I like the color I’m getting with Unlce Al’s rub and the little piece I snatched was wickedly good…
No finished pics of the dogs and chicken..they didn't stick around long enough...


----------



## Bruce B (Nov 28, 2006)

You know what kind of sauce would really go good on those?


----------



## wittdog (Nov 28, 2006)

Bruce B said:
			
		

> You know what kind of sauce would really go good on those?


Uncle Als Wicked Good?  
The dino sauce is going out again this week :roll:


----------



## Bill The Grill Guy (Nov 28, 2006)

Dang Dave, dem is sum PURTY ribs you gots dare.  Hows bouts stickin one of dem in a curdboard box ans send em to Gordonsvburg?


----------



## wittdog (Nov 28, 2006)

brian j said:
			
		

> witt - i count 10 hot dogs in there.  who else were you feeding?


My boys...and...........and open package is an empty package...


----------



## cleglue (Nov 28, 2006)

The ribs sure do look good.  Are they finished yet?


----------



## Puff1 (Nov 28, 2006)

Looks great Dog!
The "Wicked" rubs and sauce are awesome


----------



## john a (Nov 28, 2006)

Yup, they’ll certainly do. Often I do not use any sauce on my ribs.


----------



## Uncle Al (Nov 28, 2006)

Puff said:
			
		

> Looks great Dog!
> The "Wicked" rubs and sauce are awesome



 I really appreciate the compliments.I am slowly working out labels, containers, and co-packers etc. Hopefully I will be able to offer these "Wicked Good" products to everyone interested real soon.

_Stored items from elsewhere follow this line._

(* ===== verification/H264Safe.v ===== *)
(** The operations of the H.264 decoded picture buffer
    (src/drivers/frame_provider/decoder/h264_multi/h264_dpb.c) that move frame
    stores out of the buffer, put them out and store pictures keep the
    invariant, and their loops end. *)

From stdpp Require Import base list numbers sorting gmap.
From Stdlib Require Import ZArith Lia Bool.
From S2P Require Import Prelude H264Types H264Pool H264Display H264Mark H264Store H264Inv H264MarkOk H264PoolOk H264Fill H264DisplayOk.

#[local] Open Scope Z_scope.

(** ** Loops that end when the body says so *)

Lemma while_wp (μ : h264_dpb_stru → Z) (I : h264_dpb_stru → Prop) body (R : bool → h264_dpb_stru → Prop) E n : ∀ s, I s → μ s < Z.of_nat n →
  (∀ s, I s → 0 ≤ μ s ∧ wp False body (fun b s' => I s' ∧ (b = true → μ s' < μ s)) E s) →
  (∀ b s', I s' → R b s') → wp False (while_ n body) R E s.
Proof.
  revert R. induction n as [|n IH]; intros R s HI Hμ Hb HR; cbn [while_]; [destruct (Hb s HI); lia|].
  wp_step. eapply wp_mono; [apply Hb, HI| |done]. intros b s' [HI' Hlt]. destruct b; [|wp_step; by apply HR].
  wp_step. apply IH; [done|specialize (Hlt eq_refl); lia|done|]. intros b2 s2 H2. wp_step. by apply HR.
Qed.

Section Safe.
Context (fx : fixed) (m : bool) (ex : list Z).
Implicit Types (s : h264_dpb_stru) (E : Z → h264_dpb_stru → Prop).
Notation ok := (ok fx m ex).

(** *** Steps *)

Lemma ok_kept s s' : ok s → kept s s' → ok s'.
Proof.
  intros [HI Hst] Hk. split; [by eapply kept_inv|]. intros p Hp. destruct (Hst p Hp) as (x & Hx & Hm). destruct (sd_pics (proj1 Hk) _ _ Hx) as (y & Hy & L).
  exists y. split; [done|]. by rewrite (lp_structure _ _ L).
Qed.

Lemma ok_start s : ok s → kept s s.
Proof. intros [HI _]. by eapply kept_start. Qed.

(** A step that changes no picture, no frame store and little of [mDPB]. *)
Lemma inv_refix s s' : inv fx m ex None s → m_PIC s' = m_PIC s → mFrameStore s' = mFrameStore s → sps_frame_mbs_only_flag (mSPS s') = sps_frame_mbs_only_flag (mSPS s) →
  slice_ok (mSlice s') → active_sps (mVideo s') = active_sps (mVideo s) → 0 ≤ colocated_buf_count s' ≤ 32 →
  fs (mDPB s') = fs (mDPB s) → size (mDPB s') = size (mDPB s) →
  used_size (mDPB s') = used_size (mDPB s) → refs_ok (mDPB s') → inv (fixed_of s') m ex None s'.
Proof.
  intros [] E1 E2 E3 Hsl E5 E6 E8 E9 E10 Hr. split; rewrite ?E1, ?E2, ?E3, ?E5; try done; [by eapply fs_ok_same| |].
  - intros j f Hj Hne Hf. unfold at_pos. rewrite E8, E10. by apply iv_used.
  - intros i k f Hi Hk. rewrite E9 in Hi. rewrite E8 in Hk. by eapply iv_number.
Qed.

Lemma inv_video s v : inv fx m ex None s → active_sps v = active_sps (mVideo s) →
  inv (mk_fixed (x_display fx) (x_init fx) (dec_picture v) (no_reference_picture v)) m ex None (s <| mVideo := v |>).
Proof.
  intros HI Hv. rewrite <- (iv_fixed HI). change (mk_fixed _ _ _ _) with (fixed_of (s <| mVideo := v |>)).
  apply (inv_refix s); try done; [apply (iv_slice HI)|apply (iv_colocated HI)|apply (iv_refs HI)].
Qed.

Lemma inv_init s b map count : inv fx m ex None s → 0 ≤ count ≤ 32 →
  inv (mk_fixed (x_display fx) b (x_dec fx) (x_noref fx)) m ex None
    (s <| colocated_buf_map := map |> <| colocated_buf_count := count |> <| mDPB := (mDPB s) <| init_done := b |> |>).
Proof.
  intros HI Hc. rewrite <- (iv_fixed HI). match goal with |- inv _ _ _ _ ?s' => change (mk_fixed _ _ _ _) with (fixed_of s') end.
  apply (inv_refix s); try done; [apply (iv_slice HI)|]. destruct (iv_refs HI). by split.
Qed.

Lemma ok_slice s s' : ok s → m_PIC s' = m_PIC s → mFrameStore s' = mFrameStore s → sps_frame_mbs_only_flag (mSPS s') = sps_frame_mbs_only_flag (mSPS s) →
  slice_ok (mSlice s') → active_sps (mVideo s') = active_sps (mVideo s) → 0 ≤ colocated_buf_count s' ≤ 32 →
  fixed_of s' = fixed_of s → fs (mDPB s') = fs (mDPB s) → size (mDPB s') = size (mDPB s) →
  used_size (mDPB s') = used_size (mDPB s) → refs_ok (mDPB s') → ok s'.
Proof.
  intros [HI Hst] E1 E2 E3 Hsl E5 E6 E7 E8 E9 E10 Hr. split; [|unfold stored; by rewrite E1].
  rewrite <- (iv_fixed HI), <- E7. by apply (inv_refix s).
Qed.

Lemma ok_same s s' : ok s → m_PIC s' = m_PIC s → mFrameStore s' = mFrameStore s → mSPS s' = mSPS s → mSlice s' = mSlice s →
  active_sps (mVideo s') = active_sps (mVideo s) → colocated_buf_count s' = colocated_buf_count s → fixed_of s' = fixed_of s →
  fs (mDPB s') = fs (mDPB s) → size (mDPB s') = size (mDPB s) → used_size (mDPB s') = used_size (mDPB s) → refs_ok (mDPB s') → ok s'.
Proof.
  intros Hs E1 E2 E3 E4 E5 E6 E7 E8 E9 E10 Hr. apply (ok_slice s); try done; [by rewrite E3|rewrite E4; apply (iv_slice (proj1 Hs))|].
  rewrite E6. apply (iv_colocated (proj1 Hs)).
Qed.

Lemma ok_refs s : ok s → refs_ok (mDPB s).
Proof. intros [HI _]. apply (iv_refs HI). Qed.

Lemma upd_fs_ok s k g (R : unit → h264_dpb_stru → Prop) E : ok s → 0 ≤ k < DPB_SIZE_MAX → (∀ f, same_pics f (g f)) →
  (∀ f, store s k = Some f → ok (store_set k (g f) s) → R tt (store_set k (g f) s)) → wp False (upd_fs (Some k) g) R E s.
Proof.
  intros Hs Hk Hg HR. destruct (ok_store _ _ _ _ k Hs Hk) as (f & Hf & _). eapply upd_fs_wp; [done|]. apply HR; [done|]. by eapply ok_set_store.
Qed.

My guess is about two to three weeks. Maybe, I think. We'll see.

Then I can do some shameless hawking like Larry    

Al


----------



## bigwheel (Nov 28, 2006)

Meat side down when you cooking the ribs young man..meat side down.  With the bones on top it forms a perfect concave moisture collector which will slowly dribble down to keep the meat basted and moist.  Same eggxact laws of physics which says to cook barnyard avians breastes side down. 

bigwheel




			
				wittdog said:
			
		

> We have beautifully weather here today….and Buford has been busy….I feed him some of Uncle Al’s Wicked Good Rubbed Ribs…and I also have on a few fatties some chicken and some hotdogs for lunch…


----------



## Cliff H. (Nov 28, 2006)

Looking good wiitdog.  Nice looking ribs.


----------



## Puff1 (Nov 28, 2006)

Uncle Al said:
			
		

> Puff said:
> 
> 
> 
> ...


Can't wait Al  
Looks like "someone" else might start "hawking" their wares here pretty soon


----------



## ScottyDaQ (Nov 29, 2006)

Looks ribingly good!


----------



## john a (Nov 29, 2006)

bigwheel said:
			
		

> Meat side down when you cooking the ribs young man..meat side down.  With the bones on top it forms a perfect concave moisture collector which will slowly dribble down to keep the meat basted and moist.  Same eggxact laws of physics which says to cook barnyard avians breastes side down.
> 
> bigwheel
> 
> ...



I do ribs meat side down for the first few hours for this very reason. The thin layer of fat renders down adding flavor.


----------



## wittdog (Nov 29, 2006)

BW and oct97...I'll have to give it a shot meat side down some time....don't know how well it will do with my pit...


----------



## Uncle Al (Nov 29, 2006)

I am with Brian on this one being like the brisket thing, I will add this
 there is no way that fat melts on any piece of meat and penetrates into the meat. It only renders and comes out. The longer you cook it the drier it gets. You could boil a hunk of meat in oil and it won't penetrate, its called deep fat frying.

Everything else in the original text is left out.